**WHAT NEEDS TO BE DONE:**
Copy nothing from the entries below except the lines from the one containing "None => (Raise ResponseError, s)" through the one containing "store := s';", and copy those exactly.

**INPUT DATA:**
▬▬▬▬▬▬

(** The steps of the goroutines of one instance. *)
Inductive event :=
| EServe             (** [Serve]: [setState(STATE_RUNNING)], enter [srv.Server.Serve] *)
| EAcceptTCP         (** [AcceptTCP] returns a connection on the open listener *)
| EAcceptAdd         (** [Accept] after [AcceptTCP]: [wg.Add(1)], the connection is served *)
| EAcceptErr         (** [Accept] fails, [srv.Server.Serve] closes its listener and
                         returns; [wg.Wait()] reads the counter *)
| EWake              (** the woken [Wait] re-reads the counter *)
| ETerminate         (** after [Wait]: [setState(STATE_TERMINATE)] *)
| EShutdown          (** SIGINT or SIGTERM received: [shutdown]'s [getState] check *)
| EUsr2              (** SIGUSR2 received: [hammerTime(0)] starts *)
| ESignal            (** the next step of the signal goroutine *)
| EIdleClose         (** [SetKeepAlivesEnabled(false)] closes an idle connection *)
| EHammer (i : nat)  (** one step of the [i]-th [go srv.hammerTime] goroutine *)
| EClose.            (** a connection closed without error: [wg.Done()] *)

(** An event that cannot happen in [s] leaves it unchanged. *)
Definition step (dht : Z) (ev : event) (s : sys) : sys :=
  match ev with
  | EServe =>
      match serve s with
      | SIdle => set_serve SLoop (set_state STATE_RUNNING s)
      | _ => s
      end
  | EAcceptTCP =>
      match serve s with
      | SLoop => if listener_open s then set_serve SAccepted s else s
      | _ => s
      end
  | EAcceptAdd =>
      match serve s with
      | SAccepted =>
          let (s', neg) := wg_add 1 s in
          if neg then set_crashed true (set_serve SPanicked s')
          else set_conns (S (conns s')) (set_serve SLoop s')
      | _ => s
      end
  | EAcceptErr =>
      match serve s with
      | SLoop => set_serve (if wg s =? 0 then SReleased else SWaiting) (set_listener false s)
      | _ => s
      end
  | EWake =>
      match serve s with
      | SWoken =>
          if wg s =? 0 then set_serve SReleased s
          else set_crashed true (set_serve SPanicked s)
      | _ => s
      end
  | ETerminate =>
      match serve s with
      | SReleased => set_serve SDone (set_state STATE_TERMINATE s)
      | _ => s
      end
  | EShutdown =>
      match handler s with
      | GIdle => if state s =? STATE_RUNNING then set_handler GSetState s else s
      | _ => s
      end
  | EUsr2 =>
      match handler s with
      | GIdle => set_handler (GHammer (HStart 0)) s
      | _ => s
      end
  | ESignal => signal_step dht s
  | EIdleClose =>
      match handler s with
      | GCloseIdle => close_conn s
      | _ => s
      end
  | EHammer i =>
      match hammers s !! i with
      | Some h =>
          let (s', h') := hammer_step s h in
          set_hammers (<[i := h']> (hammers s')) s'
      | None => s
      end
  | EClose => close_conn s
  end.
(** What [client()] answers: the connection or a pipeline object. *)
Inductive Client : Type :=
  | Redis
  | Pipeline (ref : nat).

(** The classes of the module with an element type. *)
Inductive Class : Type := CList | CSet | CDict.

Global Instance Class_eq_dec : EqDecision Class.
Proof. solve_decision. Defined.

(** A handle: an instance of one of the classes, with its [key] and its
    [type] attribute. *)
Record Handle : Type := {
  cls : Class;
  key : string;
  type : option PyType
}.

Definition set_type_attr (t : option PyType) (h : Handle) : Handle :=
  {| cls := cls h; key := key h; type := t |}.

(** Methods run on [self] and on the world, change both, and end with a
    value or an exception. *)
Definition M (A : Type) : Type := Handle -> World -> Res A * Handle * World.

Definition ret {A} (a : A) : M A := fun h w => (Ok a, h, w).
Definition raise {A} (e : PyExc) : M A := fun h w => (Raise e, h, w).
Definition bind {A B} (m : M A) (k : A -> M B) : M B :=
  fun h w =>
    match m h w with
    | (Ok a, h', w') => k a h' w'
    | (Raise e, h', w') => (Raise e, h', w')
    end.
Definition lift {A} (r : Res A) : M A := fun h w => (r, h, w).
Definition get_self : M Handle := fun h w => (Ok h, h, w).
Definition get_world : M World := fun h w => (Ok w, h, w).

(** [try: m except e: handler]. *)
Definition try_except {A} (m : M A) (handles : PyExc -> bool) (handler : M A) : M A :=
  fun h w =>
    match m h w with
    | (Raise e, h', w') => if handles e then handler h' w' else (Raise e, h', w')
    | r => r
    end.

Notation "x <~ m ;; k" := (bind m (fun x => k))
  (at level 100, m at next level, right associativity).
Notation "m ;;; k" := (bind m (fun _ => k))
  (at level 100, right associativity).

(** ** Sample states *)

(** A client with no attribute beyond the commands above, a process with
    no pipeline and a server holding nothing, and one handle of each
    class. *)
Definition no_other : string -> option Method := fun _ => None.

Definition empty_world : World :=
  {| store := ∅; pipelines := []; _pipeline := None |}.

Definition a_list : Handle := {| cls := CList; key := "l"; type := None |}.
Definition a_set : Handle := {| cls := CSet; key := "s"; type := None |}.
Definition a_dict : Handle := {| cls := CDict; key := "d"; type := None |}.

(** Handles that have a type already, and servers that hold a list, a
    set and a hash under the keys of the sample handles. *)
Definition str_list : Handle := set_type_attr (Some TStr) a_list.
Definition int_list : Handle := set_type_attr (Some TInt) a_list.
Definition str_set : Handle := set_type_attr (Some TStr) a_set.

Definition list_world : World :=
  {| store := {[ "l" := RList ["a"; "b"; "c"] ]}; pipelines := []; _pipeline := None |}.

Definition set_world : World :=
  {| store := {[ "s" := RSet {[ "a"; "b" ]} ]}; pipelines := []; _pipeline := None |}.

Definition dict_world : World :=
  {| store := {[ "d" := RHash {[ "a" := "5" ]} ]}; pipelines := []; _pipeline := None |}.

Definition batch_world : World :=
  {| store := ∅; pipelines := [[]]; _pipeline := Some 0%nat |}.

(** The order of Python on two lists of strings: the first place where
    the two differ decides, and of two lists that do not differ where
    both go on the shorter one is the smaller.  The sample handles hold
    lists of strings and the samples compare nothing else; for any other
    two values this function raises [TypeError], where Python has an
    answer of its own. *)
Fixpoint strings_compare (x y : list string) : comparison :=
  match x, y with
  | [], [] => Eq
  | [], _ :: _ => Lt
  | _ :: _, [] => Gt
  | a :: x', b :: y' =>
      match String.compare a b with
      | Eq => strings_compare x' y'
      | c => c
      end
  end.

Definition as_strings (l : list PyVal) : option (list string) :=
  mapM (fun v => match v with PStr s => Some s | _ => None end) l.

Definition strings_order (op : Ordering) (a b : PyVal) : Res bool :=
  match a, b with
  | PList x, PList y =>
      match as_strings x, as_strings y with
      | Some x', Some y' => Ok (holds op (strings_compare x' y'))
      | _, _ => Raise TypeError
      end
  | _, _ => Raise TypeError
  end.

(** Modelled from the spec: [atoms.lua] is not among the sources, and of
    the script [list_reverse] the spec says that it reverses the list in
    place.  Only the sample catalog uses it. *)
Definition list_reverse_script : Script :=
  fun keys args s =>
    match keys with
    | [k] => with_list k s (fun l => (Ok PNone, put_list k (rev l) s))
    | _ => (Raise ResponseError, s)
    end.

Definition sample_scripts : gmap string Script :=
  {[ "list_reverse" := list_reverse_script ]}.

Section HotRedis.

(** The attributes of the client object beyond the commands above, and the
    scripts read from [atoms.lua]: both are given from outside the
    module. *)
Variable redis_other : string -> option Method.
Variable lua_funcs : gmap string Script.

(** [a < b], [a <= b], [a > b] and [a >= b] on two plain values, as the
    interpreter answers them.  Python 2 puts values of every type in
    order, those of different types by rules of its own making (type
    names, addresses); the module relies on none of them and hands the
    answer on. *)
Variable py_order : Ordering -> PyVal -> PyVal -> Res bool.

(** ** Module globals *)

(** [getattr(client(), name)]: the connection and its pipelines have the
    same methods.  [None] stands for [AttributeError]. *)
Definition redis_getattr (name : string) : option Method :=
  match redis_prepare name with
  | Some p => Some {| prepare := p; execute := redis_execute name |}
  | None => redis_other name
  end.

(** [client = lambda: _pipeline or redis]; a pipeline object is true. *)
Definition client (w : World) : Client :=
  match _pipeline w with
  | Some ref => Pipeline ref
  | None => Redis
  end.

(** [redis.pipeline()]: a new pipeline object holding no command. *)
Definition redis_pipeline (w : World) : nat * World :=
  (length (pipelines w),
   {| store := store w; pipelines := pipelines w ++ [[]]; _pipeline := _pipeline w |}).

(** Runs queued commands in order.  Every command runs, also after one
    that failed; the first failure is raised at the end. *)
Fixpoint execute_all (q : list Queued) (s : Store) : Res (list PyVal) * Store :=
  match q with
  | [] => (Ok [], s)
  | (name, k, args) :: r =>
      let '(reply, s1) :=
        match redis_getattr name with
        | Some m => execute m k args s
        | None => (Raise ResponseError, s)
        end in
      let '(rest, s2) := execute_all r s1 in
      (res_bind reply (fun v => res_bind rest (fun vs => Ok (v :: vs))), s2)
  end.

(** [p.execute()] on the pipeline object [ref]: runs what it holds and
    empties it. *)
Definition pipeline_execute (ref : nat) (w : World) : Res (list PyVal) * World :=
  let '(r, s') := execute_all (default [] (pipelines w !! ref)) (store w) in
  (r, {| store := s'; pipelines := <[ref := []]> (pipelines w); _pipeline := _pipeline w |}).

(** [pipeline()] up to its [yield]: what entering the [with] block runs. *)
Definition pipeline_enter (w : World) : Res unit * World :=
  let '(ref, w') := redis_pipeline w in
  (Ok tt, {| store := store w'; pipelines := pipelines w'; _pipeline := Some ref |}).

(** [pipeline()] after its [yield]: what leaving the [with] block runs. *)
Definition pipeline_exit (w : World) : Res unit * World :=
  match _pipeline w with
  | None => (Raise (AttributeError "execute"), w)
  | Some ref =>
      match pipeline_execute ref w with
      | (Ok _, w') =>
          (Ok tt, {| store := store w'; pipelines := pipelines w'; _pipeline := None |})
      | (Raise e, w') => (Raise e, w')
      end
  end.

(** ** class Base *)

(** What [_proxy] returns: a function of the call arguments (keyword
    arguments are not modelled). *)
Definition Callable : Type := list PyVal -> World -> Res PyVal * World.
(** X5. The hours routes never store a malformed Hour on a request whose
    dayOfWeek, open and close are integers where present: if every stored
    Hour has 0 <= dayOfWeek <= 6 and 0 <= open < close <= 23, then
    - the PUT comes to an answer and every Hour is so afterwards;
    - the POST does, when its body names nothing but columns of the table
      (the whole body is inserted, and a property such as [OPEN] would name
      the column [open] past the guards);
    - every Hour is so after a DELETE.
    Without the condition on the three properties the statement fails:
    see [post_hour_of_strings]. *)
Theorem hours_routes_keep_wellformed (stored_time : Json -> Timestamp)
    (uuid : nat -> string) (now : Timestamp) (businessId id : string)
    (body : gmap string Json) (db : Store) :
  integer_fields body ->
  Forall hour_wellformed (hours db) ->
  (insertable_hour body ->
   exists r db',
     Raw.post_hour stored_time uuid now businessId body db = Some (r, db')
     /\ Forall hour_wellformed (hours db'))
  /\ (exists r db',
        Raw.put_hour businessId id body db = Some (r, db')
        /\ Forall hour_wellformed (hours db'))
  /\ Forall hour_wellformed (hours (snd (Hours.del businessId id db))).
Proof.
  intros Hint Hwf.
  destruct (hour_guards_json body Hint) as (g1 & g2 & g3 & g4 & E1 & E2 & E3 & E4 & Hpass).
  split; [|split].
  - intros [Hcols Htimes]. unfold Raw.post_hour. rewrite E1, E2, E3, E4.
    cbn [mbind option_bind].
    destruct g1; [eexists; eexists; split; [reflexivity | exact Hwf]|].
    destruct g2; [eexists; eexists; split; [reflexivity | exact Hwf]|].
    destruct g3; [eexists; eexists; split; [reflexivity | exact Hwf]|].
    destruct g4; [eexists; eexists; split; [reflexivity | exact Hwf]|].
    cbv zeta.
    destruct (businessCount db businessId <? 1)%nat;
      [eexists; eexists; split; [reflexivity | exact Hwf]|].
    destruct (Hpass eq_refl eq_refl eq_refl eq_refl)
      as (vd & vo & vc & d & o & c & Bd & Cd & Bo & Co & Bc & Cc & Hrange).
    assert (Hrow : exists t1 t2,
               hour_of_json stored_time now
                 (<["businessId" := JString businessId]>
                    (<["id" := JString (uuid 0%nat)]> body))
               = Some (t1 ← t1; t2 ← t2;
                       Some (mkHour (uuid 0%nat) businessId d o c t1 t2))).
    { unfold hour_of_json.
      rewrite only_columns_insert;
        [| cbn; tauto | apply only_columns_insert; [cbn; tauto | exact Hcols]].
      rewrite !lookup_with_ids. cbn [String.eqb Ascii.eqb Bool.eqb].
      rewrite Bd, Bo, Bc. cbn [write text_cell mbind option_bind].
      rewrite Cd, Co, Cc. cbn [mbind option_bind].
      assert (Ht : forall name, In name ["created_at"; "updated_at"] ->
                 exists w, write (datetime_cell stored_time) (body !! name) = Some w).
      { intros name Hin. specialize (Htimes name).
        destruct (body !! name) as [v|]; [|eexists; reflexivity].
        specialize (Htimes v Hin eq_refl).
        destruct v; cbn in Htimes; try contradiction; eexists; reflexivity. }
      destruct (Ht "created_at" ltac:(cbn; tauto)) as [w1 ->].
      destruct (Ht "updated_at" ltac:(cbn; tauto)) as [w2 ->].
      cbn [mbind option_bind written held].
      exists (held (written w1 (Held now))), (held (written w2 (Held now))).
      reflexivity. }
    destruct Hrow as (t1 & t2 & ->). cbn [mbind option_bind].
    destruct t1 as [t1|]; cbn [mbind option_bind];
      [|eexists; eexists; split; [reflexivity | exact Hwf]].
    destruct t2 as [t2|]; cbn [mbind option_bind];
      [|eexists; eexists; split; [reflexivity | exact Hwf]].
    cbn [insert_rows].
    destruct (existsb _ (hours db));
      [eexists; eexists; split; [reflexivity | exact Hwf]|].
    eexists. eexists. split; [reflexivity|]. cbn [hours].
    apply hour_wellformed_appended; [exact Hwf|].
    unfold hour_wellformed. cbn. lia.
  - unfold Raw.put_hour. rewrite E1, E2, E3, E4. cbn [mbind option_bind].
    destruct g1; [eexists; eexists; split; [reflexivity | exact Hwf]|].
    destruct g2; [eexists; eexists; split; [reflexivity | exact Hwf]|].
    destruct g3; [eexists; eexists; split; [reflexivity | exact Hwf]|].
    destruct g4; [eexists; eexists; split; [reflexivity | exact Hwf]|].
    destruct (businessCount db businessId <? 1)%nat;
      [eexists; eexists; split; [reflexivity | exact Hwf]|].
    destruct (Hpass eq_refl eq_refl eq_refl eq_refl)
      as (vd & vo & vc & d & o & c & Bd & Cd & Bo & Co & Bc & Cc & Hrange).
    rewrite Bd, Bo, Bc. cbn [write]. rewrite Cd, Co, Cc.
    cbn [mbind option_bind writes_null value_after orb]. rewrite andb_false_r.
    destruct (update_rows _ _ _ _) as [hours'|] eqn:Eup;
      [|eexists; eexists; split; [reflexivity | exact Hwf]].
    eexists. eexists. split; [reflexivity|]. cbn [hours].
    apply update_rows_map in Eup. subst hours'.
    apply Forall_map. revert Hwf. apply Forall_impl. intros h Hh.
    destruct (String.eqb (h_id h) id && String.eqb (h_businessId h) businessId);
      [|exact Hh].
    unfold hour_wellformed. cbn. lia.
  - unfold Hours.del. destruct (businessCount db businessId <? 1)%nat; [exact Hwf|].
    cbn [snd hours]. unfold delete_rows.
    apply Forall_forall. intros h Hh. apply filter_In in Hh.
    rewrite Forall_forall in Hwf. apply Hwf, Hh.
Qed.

▬▬▬▬▬▬

**ANSWER TO THIS EXERCISE:**
        | None => (Raise ResponseError, s)
        end in
      let '(rest, s2) := execute_all r s1 in
      (res_bind reply (fun v => res_bind rest (fun vs => Ok (v :: vs))), s2)
  end.

(** [p.execute()] on the pipeline object [ref]: runs what it holds and
    empties it. *)
Definition pipeline_execute (ref : nat) (w : World) : Res (list PyVal) * World :=
  let '(r, s') := execute_all (default [] (pipelines w !! ref)) (store w) in
  (r, {| store := s'; pipelines := <[ref := []]> (pipelines w); _pipeline := _pipeline w |}).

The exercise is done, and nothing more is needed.